Fig. 7: C16orf72 and BRCA1/Senataxin function together to promote replication fork restart and tolerance to replication stress.

a Parental and c16orf72Δ U2OS cells were transfected with control (siCTRL), BRCA1, or Senataxin (SETX) siRNA. Following treatment of cells with CIdU, HU and IdU as illustrated (top panel), DNA fibres were prepared from cells and quantified for the CIdU/IdU staining. 300-900 DNA fibres were analysed per condition from n = 3. Fork restart represents the % of fibres that display both CldU and IdU staining (upper panel). Data are presented as mean values +/− SEM.  b, c Clonogenic survival assay of parental and c16orf72Δ U2OS cells transfected with control (siCTRL), Senataxin (siSETX; b) or BRCA1 (siBRCA1; c) siRNA following exposure to increasing concentrations of HU. Data represent 2 biological repeats. Data are presented as mean values +/− SEM. d Parental and c16orf72Δ U2OS cells treated with DMSO or Olaparib as indicated prior to immuno-fluorescence with the S9.6 antibody. Data represents the quantification of nuclear mean intensity of the S9.6 signal. Mean values (red lines) are represented +/− SEM where at least 173 cells were examined per treatment over 3 biological independent experiments. e, f Clonogenic survival assay of parental (WT) and c16orf72Δ U2OS cells transfected with control (siCTRL), BRCA1 (siBRCA1; e) or Senataxin (siSETX; f) siRNA following exposure to increasing concentrations of olaparib.
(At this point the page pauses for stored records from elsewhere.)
(* ===== verification/OperationSpec.v ===== *)
(** * OperationSpec: the planner against a table of operations

    One row per operation: its method, level, query parameters and IAM action.  The
    planner accepts a request exactly as the row it satisfies, the rows exclude each
    other, and what an accepted plan carries is what the checks of its row allow. *)
From S2P Require Import Prelude GoStrings GoTime GoUrl GoHttp Iam CopySource Operation S3Authz.

(** ** The table *)

Inductive level := LevelService | LevelBucket | LevelObject.

#[export] Instance level_eq_dec : EqDecision level.
Proof. solve_decision. Defined.

Record row := mkRow {
  row_level : level;
  row_method : string;
  row_xid : string;
  row_required : list (string * wanted);
  row_optional : list string;
  row_profile : S3ResponseProfile;
  row_action : string;
  row_copy : option bool
}.

Definition flag (k : string) : string * wanted := (k, WantValue "").
Definition nonempty (k : string) : string * wanted := (k, WantNonEmpty).

Definition response_overrides : list string :=
  ["response-cache-control"; "response-content-disposition"; "response-content-encoding";
   "response-content-language"; "response-content-type"; "response-expires"; "partNumber"].

Definition table (kind : S3OperationKind) : row :=
  match kind with
  | operationListBuckets =>
      mkRow LevelService "GET" "ListBuckets" [] [] responseListBuckets "s3:ListAllMyBuckets" None
  | operationCreateBucket =>
      mkRow LevelBucket "PUT" "CreateBucket" [] [] responseCreateBucket "s3:CreateBucket"
        (Some false)
  | operationHeadBucket =>
      mkRow LevelBucket "HEAD" "HeadBucket" [] [] responseSafeHeaders "s3:ListBucket" None
  | operationListMultipartUploads =>
      mkRow LevelBucket "GET" "ListMultipartUploads" [flag "uploads"]
        ["delimiter"; "encoding-type"; "key-marker"; "max-uploads"; "prefix"; "upload-id-marker"]
        responseListMultipartUploads "s3:ListBucketMultipartUploads" None
  | operationListObjectsV2 =>
      mkRow LevelBucket "GET" "ListObjectsV2" [("list-type", WantValue "2")]
        ["prefix"; "delimiter"; "continuation-token"; "fetch-owner"; "max-keys";
         "encoding-type"; "start-after"] responseListObjects "s3:ListBucket" None
  | operationListObjects =>
      mkRow LevelBucket "GET" "ListObjects" []
        ["prefix"; "delimiter"; "marker"; "max-keys"; "encoding-type"]
        responseListObjects "s3:ListBucket" None
  | operationListParts =>
      mkRow LevelObject "GET" "ListParts" [nonempty "uploadId"]
        ["max-parts"; "part-number-marker"] responseListParts "s3:ListMultipartUploadParts" None
  | operationGetObjectVersion =>
      mkRow LevelObject "GET" "GetObject" [nonempty "versionId"] response_overrides
        responseStreamObject "s3:GetObjectVersion" None
  | operationGetObject =>
      mkRow LevelObject "GET" "GetObject" [] response_overrides responseStreamObject
        "s3:GetObject" None
  | operationHeadObjectVersion =>
      mkRow LevelObject "HEAD" "HeadObject" [nonempty "versionId"] ["partNumber"]
        responseSafeHeaders "s3:GetObjectVersion" None
  | operationHeadObject =>
      mkRow LevelObject "HEAD" "HeadObject" [] ["partNumber"] responseSafeHeaders
        "s3:GetObject" None
  | operationCopyObject =>
      mkRow LevelObject "PUT" "CopyObject" [] [] responseCopyObject "s3:PutObject" (Some true)
  | operationPutObjectTagging =>
      mkRow LevelObject "PUT" "PutObjectTagging" [flag "tagging"] [] responseSafeHeaders
        "s3:PutObjectTagging" (Some false)
  | operationPutObjectACL =>
      mkRow LevelObject "PUT" "PutObjectAcl" [flag "acl"] [] responseSafeHeaders
        "s3:PutObjectAcl" (Some false)
  | operationUploadPart =>
      mkRow LevelObject "PUT" "UploadPart" [nonempty "partNumber"; nonempty "uploadId"] []
        responseSafeHeaders "s3:PutObject" (Some false)
  | operationPutObject =>
      mkRow LevelObject "PUT" "PutObject" [] [] responseSafeHeaders "s3:PutObject" (Some false)
  | operationAbortMultipartUpload =>
      mkRow LevelObject "DELETE" "AbortMultipartUpload" [nonempty "uploadId"] []
        responseSafeHeaders "s3:AbortMultipartUpload" None
  | operationDeleteObjectVersion =>
      mkRow LevelObject "DELETE" "DeleteObject" [nonempty "versionId"] [] responseSafeHeaders
        "s3:DeleteObjectVersion" None
  | operationDeleteObject =>
      mkRow LevelObject "DELETE" "DeleteObject" [] [] responseSafeHeaders "s3:DeleteObject" None
  | operationCreateMultipartUpload =>
      mkRow LevelObject "POST" "CreateMultipartUpload" [flag "uploads"] []
        responseCreateMultipart "s3:PutObject" None
  | operationCompleteMultipartUpload =>
      mkRow LevelObject "POST" "CompleteMultipartUpload" [nonempty "uploadId"] []
        responseCompleteMultipart "s3:PutObject" None
  end.

Definition level_of (bucket objectKey : string) : level :=
  if String.eqb bucket "" && String.eqb objectKey "" then LevelService
  else if String.eqb objectKey "" then LevelBucket else LevelObject.

Definition row_query (w : row) (query : Values) : bool :=
  queryMatchesWithValue query (row_xid w) (row_required w) (row_optional w).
Data are presented as mean values +/− SEM where n = 5 independent biological repeats for (e) and n = 3 independent biological repeats for (f). In the case of DNA fibre and S9.6 staining, statistical significance was assessed by Ordinary one-way ANOVA or Kruskal Wallis non-parametric test. Clonogenic survival assays were assessed by two-way ANOVA (*p ≤ 0.05, **p ≤ 0.01, ***p ≤ 0.001, ****p ≤ 0.0001 and ns = not significant). Source data are provided as a Source Data file.